THE unexpected death on 28 January of Leo William Kennedy, known in the De La Salle order as Brother Ignatius, brought to an end over 60 years of religious life dedicated to teaching.
‘Iggy’ (seen here with three De La Salle brothers) as he was known to thousands of pupils over 60 years, had retired to the Brothers' home in Cronulla, Sydney, only in 2013, after returning from Papua New Guinea where he spent 27 years as a teacher and mentor.
Born in Melbourne in 1931, Iggy was a member of the Kennedy clan renowned for its contribution over three generations to the famed Hawthorn Australian Rules club.
His elder brother John was team captain from 1955 to 1959 and later coach, taking the Hawks to five grand finals and three premierships. John's son also played for Hawthorn as did his grandson Josh before moving to his present role with the Sydney Swans.
During Iggy's first teaching appointment to De La Salle in Coogee, NSW, a rugby union playing school, young students were astounded by the manner in which their new sports coach could kick a rugby ball from one end of the field to the other.

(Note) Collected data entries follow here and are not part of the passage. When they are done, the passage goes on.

Lemma empty_board_is_rejected_witness :
  BoardValidator.validate (replicate 10 empty_row) ten_rows = Ok true
  ∧ BattleShipsValidator.validate (replicate 10 empty_row) ten_rows = Ok true
  ∧ ∃ ext, validate_battlefield ten_rows (replicate 10 empty_row, [])
           = (Ok false, (replicate 10 empty_row ++ ext, [] ++ ["Ships are incorrect"])).
Proof.
  apply (empty_board_is_rejected ten_rows (replicate 10 empty_row) []).
  - apply shape10_ten_rows; [reflexivity|]. repeat constructor.
  - intros i j Hi Hj.
    assert (i = 0 ∨ i = 1 ∨ i = 2 ∨ i = 3 ∨ i = 4 ∨ i = 5 ∨ i = 6 ∨ i = 7 ∨ i = 8 ∨ i = 9)
      as Hi' by lia.
    assert (j = 0 ∨ j = 1 ∨ j = 2 ∨ j = 3 ∨ j = 4 ∨ j = 5 ∨ j = 6 ∨ j = 7 ∨ j = 8 ∨ j = 9)
      as Hj' by lia.
    destruct Hi' as [->|[->|[->|[->|[->|[->|[->|[->|[->| ->]]]]]]]]];
      destruct Hj' as [->|[->|[->|[->|[->|[->|[->|[->|[->| ->]]]]]]]]]; reflexivity.
Defined.

(** ** What an assignment reaches *)

(** Clearing cells of the board, whatever rows share an object: a cell is
    cleared when it is in the column assigned to and its row is the object
    of a row assigned to. *)
Lemma cell_at_clear_shared (b : list nat) (a : FleetCounter.axis) (i j : Z)
    (ks : list Z) (h : list (list Z)) (i' j' : Z) :
  shape10 h b → 0 ≤ i' < 10 → 0 ≤ j' < 10 →
  Forall (λ k, on_board (FleetCounter.offset a i j k).1
                 (FleetCounter.offset a i j k).2 = true) ks →
  cell_at (foldl (λ h' k, store_cell h' b (FleetCounter.offset a i j k).1
                            (FleetCounter.offset a i j k).2 0) h ks) b i' j'
  = if existsb (λ k, bool_decide (b !!! Z.to_nat i'
                                  = b !!! Z.to_nat (FleetCounter.offset a i j k).1)
                     && ((FleetCounter.offset a i j k).2 =? j')) ks
    then 0 else cell_at h b i' j'.
Proof.
  intros Hs Hi' Hj' Hks. revert h Hs.
  induction Hks as [|k ks Hk _ IH]; intros h Hs; [done|].
  apply on_board_spec in Hk as [Hi Hj].
  simpl. rewrite IH by by apply store_cell_shape.
  destruct (existsb _ ks); [by rewrite orb_true_r|]. rewrite orb_false_r.
  rewrite cell_at_store_cell by done.
  destruct (decide _) as [[Hr ->]|Hne].
  - by rewrite bool_decide_eq_true_2, Z.eqb_refl.
  - destruct (bool_decide _) eqn:E1; [|done].
    destruct (_ =? j') eqn:E2; [|done].
    apply bool_decide_eq_true in E1. apply Z.eqb_eq in E2.
    exfalso. apply Hne. done.
Qed.
Lemma overage_confirmation_witness :
  (forall ev, ev ∈ Submission.shown Sample.world0 (Sample.submit Sample.always false [Sample.form_0900_1730]) ->
              Submission.is_confirm ev = false) /\
  Submission.shown Sample.world0 (Sample.submit Sample.always false [Sample.form_0800_1700]) =
    [EntryForm.Confirm [("this employee", 19723, 9%float)]].
Proof.
  assert (Hwf : forall l, Forall EntryForm.wf_entry l -> forall e, e ∈ l -> EntryForm.wf_entry e)
    by (intros l Hl e He; rewrite Forall_forall in Hl; apply Hl; exact He).
  assert (H8 : Forall EntryForm.wf_entry [Sample.form_0900_1730]).
  { repeat constructor; unfold Clock.wf_time, Clock.wf_lunch; simpl; lia. }
  assert (H9 : Forall EntryForm.wf_entry [Sample.form_0800_1700]).
  { repeat constructor; unfold Clock.wf_time; simpl; lia. }
  unfold Sample.submit. split.
  - refine (proj1 (proj1 (proj2 (overage_confirmation _ _ _ _ _ _ _
              false [Sample.form_0900_1730] Sample.world0 (Hwf _ H8))) _)).
    intros e He. apply list_elem_of_singleton in He as ->. vm_compute. reflexivity.
  - refine (proj2 (proj2 (proj2 (proj2 (overage_confirmation _ _ _ _ _ _ _
              false [Sample.form_0800_1700] Sample.world0 (Hwf _ H9))) _ eq_refl))).
    exists Sample.form_0800_1700. split; [apply list_elem_of_singleton; reflexivity|].
    vm_compute. reflexivity.
Defined.

Lemma failed_insert_stops_submission_witness :
  Submission.sent Sample.world0
    (Sample.submit Sample.only_first false
       [Sample.form_with_expense; Sample.form_0900_1730]) =
    [(0%nat, EntryForm.InsertTimeEntry); (1%nat, EntryForm.SelectRetailer);
     (2%nat, EntryForm.InsertRetailer)] /\
  Submission.shown Sample.world0
    (Sample.submit Sample.only_first false
       [Sample.form_with_expense; Sample.form_0900_1730]) =
    [EntryForm.SetIsSubmitting true; EntryForm.Alert Submission.failure_message;
     EntryForm.SetIsSubmitting false] /\
  length (EntryForm.time_entries (EntryForm.backend
            (Sample.submit Sample.only_first false
               [Sample.form_with_expense; Sample.form_0900_1730]))) = 1%nat.
Proof.
  unfold Sample.submit.
  assert (Hask : Submission.asked [Sample.form_with_expense; Sample.form_0900_1730] = false)
    by (vm_compute; reflexivity).
  destruct (failed_insert_stops_submission Sample.only_first false "u1" (Some "Ann")
              (fun n => JS.digits (Z.of_nat n)) (fun _ => "png") (fun path => path)
              false [Sample.form_with_expense; Sample.form_0900_1730] Sample.world0)
    as (_ & Hfail & _ & done & trows & xrows & rrows & Ht & Hlt & _).
  { rewrite Hask. discriminate. }
  assert (Hsent : Submission.sent Sample.world0
                    (EntryForm.handleSubmit Sample.only_first false "u1" (Some "Ann")
                       (fun n => JS.digits (Z.of_nat n)) (fun _ => "png") (fun path => path)
                       false [Sample.form_with_expense; Sample.form_0900_1730] Sample.world0) =
                  [(0%nat, EntryForm.InsertTimeEntry); (1%nat, EntryForm.SelectRetailer);
                   (2%nat, EntryForm.InsertRetailer)])
    by (vm_compute; reflexivity).
  split; [exact Hsent|]. split.
  - rewrite Hfail, Hask; [reflexivity|].
    exists (2%nat, EntryForm.InsertRetailer). rewrite Hsent.
    split; [right; right; left|reflexivity].
  - rewrite Ht, length_app, Hlt, Hsent. reflexivity.
Defined.

(** C9 (counterexample to the claim as stated).  A submission of one entry
    with one expense in which the second remote call, the lookup of the
    retailer by name, fails: two further calls are issued after the failed
    one, the entry and the expense are written, and the user is shown the
    success message. *)
Lemma failed_lookup_does_not_stop :
  let w' := Sample.submit Sample.all_but_second false [Sample.form_with_expense] in
  (exists n, (n < EntryForm.calls w')%nat /\ Sample.all_but_second n = false) /\
  EntryForm.calls w' = 4%nat /\
  length (EntryForm.time_entries (EntryForm.backend w')) = 1%nat /\
  length (EntryForm.expense_rows (EntryForm.backend w')) = 1%nat /\
  Submission.shown Sample.world0 w' =
    [EntryForm.SetIsSubmitting true; EntryForm.ResetForm;
     EntryForm.Alert Submission.success_message; EntryForm.SetIsSubmitting false].
Proof.
  split; [exists 1%nat; split; [vm_compute; lia|reflexivity]|].
  vm_compute. repeat split.
Qed.

(** *** Estimate worksheet *)

Lemma foldl_sum_from {A} (f : A -> float) (l : list A) : forall acc,
  foldl (fun sum x => (sum + f x)%float) acc l = Sum.starting acc (map f l).
Proof. induction l as [|x l IH]; intros acc; cbn; [reflexivity|apply IH]. Qed.

Lemma sum_from_app xs ys : forall acc,
  Sum.starting acc (xs ++ ys) = Sum.starting (Sum.starting acc xs) ys.
Proof. induction xs as [|x xs IH]; intros acc; cbn; [reflexivity|apply IH]. Qed.

Lemma subtotal_sum rows :
  Worksheet.subtotal rows = Sum.all (map Worksheet.cost rows).
Proof. apply foldl_sum_from. Qed.

Lemma hundredths_exact s e :
  0 <= e + 2 -> Worksheet.hundredths s e = s * 10 ^ (e + 2).
Proof.
  intros H. unfold Worksheet.hundredths.
  destruct (0 <=? e + 2) eqn:E; [reflexivity|]. apply Z.leb_gt in E. lia.
Qed.

(** Where digits are cut off, the hundredths are the nearest ones, the
    half going up. *)
Lemma hundredths_nearest s e :
  e + 2 < 0 ->
  2 * Worksheet.hundredths s e * 10 ^ (- (e + 2)) - 10 ^ (- (e + 2)) <= 2 * s
    < 2 * Worksheet.hundredths s e * 10 ^ (- (e + 2)) + 10 ^ (- (e + 2)).
Proof.
  intros H. unfold Worksheet.hundredths.
  destruct (0 <=? e + 2) eqn:E; [apply Z.leb_le in E; lia|].
  assert (Hq : 0 < 10 ^ (- (e + 2))) by (apply Z.pow_pos_nonneg; lia).
  set (q := 10 ^ (- (e + 2))) in *.
  pose proof (Z.div_mod (2 * s + q) (2 * q) ltac:(lia)) as Hd.
  pose proof (Z.mod_pos_bound (2 * s + q) (2 * q) ltac:(lia)) as Hm.
  nia.
Qed.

They were puzzled at how, instead of standing with two feet planted on the ground and elbows tucked firmly into the ribs while waiting for a kicked ball to arrive, Iggy would leap upwards to grab it from the sky well beyond the reach of stationary players. In those days, rugby players rarely jumped up even in lineouts.
After terms at Australian country and urban schools from 1952 to 1984, Leo was sent as principal to the Brothers' high school at Bomana near Port Moresby where he remained from 1985 to 1993.
The following year he moved to Mount Hagen where he was to stay until 2012 involved in teacher training at Holy Trinity Teachers College which has produced over 1,000 teachers now working throughout PNG.
Even in retirement back in Australia, Brother Iggy was grateful for the love of his religious community, his unflagging enthusiasm for the Hawks and the endearment of the many people he had met and befriended over his years in PNG.
That the latter friendships were reciprocated was evident at his funeral when a group of Papua New Guineans in traditional dress sang in harmony while a PNG flag was draped over Iggy’s coffin.
Just a month before his death, he had been eagerly preparing for a return visit to PNG but instead his life was to be commemorated by a series of masses in the four regions of his beloved adopted country.